*** Begin section ***

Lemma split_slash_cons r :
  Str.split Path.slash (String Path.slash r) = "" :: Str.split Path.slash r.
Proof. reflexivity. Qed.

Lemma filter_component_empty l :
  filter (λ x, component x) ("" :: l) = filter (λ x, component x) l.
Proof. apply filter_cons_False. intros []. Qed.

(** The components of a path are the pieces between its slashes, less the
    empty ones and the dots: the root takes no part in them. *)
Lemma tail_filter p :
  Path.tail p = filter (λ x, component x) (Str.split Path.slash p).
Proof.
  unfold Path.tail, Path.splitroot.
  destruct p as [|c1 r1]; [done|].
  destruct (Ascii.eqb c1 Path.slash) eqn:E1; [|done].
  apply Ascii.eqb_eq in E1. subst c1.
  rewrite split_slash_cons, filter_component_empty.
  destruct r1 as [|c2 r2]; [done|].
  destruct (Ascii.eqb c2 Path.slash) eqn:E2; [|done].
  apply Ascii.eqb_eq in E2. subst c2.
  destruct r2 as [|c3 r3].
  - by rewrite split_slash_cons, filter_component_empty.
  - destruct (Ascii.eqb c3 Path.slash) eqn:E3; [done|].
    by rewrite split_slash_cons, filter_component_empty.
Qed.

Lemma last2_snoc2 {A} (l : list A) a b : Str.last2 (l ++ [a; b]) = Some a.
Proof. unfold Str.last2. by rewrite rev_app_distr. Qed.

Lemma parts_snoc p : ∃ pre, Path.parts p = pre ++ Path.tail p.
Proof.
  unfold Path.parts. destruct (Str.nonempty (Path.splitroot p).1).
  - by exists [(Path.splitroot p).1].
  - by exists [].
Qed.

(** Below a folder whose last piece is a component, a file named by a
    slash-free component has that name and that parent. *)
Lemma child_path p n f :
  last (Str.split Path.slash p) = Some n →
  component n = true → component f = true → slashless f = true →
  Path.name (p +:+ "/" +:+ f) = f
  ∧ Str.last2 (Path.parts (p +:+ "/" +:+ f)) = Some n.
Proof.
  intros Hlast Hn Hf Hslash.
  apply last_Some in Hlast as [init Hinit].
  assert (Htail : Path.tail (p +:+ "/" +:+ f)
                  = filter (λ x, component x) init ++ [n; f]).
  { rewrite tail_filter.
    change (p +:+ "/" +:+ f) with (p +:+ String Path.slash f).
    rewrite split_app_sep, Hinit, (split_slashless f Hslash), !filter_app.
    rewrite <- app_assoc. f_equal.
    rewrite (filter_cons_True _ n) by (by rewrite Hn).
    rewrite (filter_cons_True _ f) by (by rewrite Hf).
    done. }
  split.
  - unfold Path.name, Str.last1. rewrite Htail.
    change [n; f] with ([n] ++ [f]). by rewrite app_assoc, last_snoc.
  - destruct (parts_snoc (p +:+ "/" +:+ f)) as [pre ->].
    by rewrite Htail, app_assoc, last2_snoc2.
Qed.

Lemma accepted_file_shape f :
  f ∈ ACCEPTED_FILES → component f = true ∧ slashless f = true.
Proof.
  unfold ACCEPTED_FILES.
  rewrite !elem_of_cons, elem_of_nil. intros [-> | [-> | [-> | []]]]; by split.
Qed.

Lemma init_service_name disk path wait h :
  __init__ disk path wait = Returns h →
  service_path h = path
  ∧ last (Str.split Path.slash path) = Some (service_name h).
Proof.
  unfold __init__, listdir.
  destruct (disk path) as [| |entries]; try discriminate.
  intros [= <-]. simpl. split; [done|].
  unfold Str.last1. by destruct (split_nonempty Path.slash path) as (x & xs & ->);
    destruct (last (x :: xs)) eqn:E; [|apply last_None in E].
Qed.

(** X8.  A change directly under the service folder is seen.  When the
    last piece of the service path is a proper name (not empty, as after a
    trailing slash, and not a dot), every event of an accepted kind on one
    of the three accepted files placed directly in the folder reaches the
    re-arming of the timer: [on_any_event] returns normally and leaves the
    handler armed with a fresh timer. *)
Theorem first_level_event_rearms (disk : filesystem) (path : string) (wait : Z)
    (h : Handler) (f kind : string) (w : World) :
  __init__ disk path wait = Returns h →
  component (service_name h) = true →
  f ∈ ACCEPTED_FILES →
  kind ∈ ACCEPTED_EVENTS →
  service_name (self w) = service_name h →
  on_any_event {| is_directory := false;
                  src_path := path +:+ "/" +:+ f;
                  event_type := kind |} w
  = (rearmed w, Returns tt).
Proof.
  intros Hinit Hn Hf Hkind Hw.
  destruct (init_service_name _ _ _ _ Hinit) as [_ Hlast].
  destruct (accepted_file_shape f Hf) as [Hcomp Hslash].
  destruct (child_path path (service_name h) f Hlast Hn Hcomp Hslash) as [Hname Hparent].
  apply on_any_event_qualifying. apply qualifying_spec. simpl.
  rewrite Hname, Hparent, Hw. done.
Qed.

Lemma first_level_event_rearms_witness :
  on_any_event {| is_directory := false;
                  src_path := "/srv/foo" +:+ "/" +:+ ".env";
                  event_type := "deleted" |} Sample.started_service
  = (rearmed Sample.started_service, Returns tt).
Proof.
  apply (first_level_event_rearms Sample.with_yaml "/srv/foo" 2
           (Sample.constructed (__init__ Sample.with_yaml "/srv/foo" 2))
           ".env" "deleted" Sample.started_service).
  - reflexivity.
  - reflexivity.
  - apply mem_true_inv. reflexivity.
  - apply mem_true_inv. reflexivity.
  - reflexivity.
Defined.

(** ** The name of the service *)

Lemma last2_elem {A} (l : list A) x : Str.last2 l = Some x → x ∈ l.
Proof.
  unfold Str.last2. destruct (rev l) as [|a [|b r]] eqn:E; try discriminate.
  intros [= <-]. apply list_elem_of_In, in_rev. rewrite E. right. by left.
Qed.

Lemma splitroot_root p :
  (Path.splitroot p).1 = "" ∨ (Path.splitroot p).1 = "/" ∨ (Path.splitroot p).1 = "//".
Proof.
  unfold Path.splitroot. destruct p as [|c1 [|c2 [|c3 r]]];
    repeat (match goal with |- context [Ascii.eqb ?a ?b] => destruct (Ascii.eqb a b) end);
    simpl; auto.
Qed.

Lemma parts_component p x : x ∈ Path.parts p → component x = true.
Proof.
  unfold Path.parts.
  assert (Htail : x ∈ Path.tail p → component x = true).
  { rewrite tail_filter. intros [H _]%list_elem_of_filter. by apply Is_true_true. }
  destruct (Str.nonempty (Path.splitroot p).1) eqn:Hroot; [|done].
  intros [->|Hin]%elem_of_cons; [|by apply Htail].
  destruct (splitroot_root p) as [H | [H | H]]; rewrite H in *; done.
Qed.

*** End section ***

All lines above between those holding "rewrite (filter_cons_True _ f)" and "intros Hinit Hn Hf Hkind Hw.", inclusive, must be set down unchanged, and no other line may be included.

Written answer:
    rewrite (filter_cons_True _ f) by (by rewrite Hf).
    done. }
  split.
  - unfold Path.name, Str.last1. rewrite Htail.
    change [n; f] with ([n] ++ [f]). by rewrite app_assoc, last_snoc.
  - destruct (parts_snoc (p +:+ "/" +:+ f)) as [pre ->].
    by rewrite Htail, app_assoc, last2_snoc2.
Qed.

Lemma accepted_file_shape f :
  f ∈ ACCEPTED_FILES → component f = true ∧ slashless f = true.
Proof.
  unfold ACCEPTED_FILES.
  rewrite !elem_of_cons, elem_of_nil. intros [-> | [-> | [-> | []]]]; by split.
Qed.

Lemma init_service_name disk path wait h :
  __init__ disk path wait = Returns h →
  service_path h = path
  ∧ last (Str.split Path.slash path) = Some (service_name h).
Proof.
  unfold __init__, listdir.
  destruct (disk path) as [| |entries]; try discriminate.
  intros [= <-]. simpl. split; [done|].
  unfold Str.last1. by destruct (split_nonempty Path.slash path) as (x & xs & ->);
    destruct (last (x :: xs)) eqn:E; [|apply last_None in E].
Qed.

(** X8.  A change directly under the service folder is seen.  When the
    last piece of the service path is a proper name (not empty, as after a
    trailing slash, and not a dot), every event of an accepted kind on one
    of the three accepted files placed directly in the folder reaches the
    re-arming of the timer: [on_any_event] returns normally and leaves the
    handler armed with a fresh timer. *)
Theorem first_level_event_rearms (disk : filesystem) (path : string) (wait : Z)
    (h : Handler) (f kind : string) (w : World) :
  __init__ disk path wait = Returns h →
  component (service_name h) = true →
  f ∈ ACCEPTED_FILES →
  kind ∈ ACCEPTED_EVENTS →
  service_name (self w) = service_name h →
  on_any_event {| is_directory := false;
                  src_path := path +:+ "/" +:+ f;
                  event_type := kind |} w
  = (rearmed w, Returns tt).
Proof.
  intros Hinit Hn Hf Hkind Hw.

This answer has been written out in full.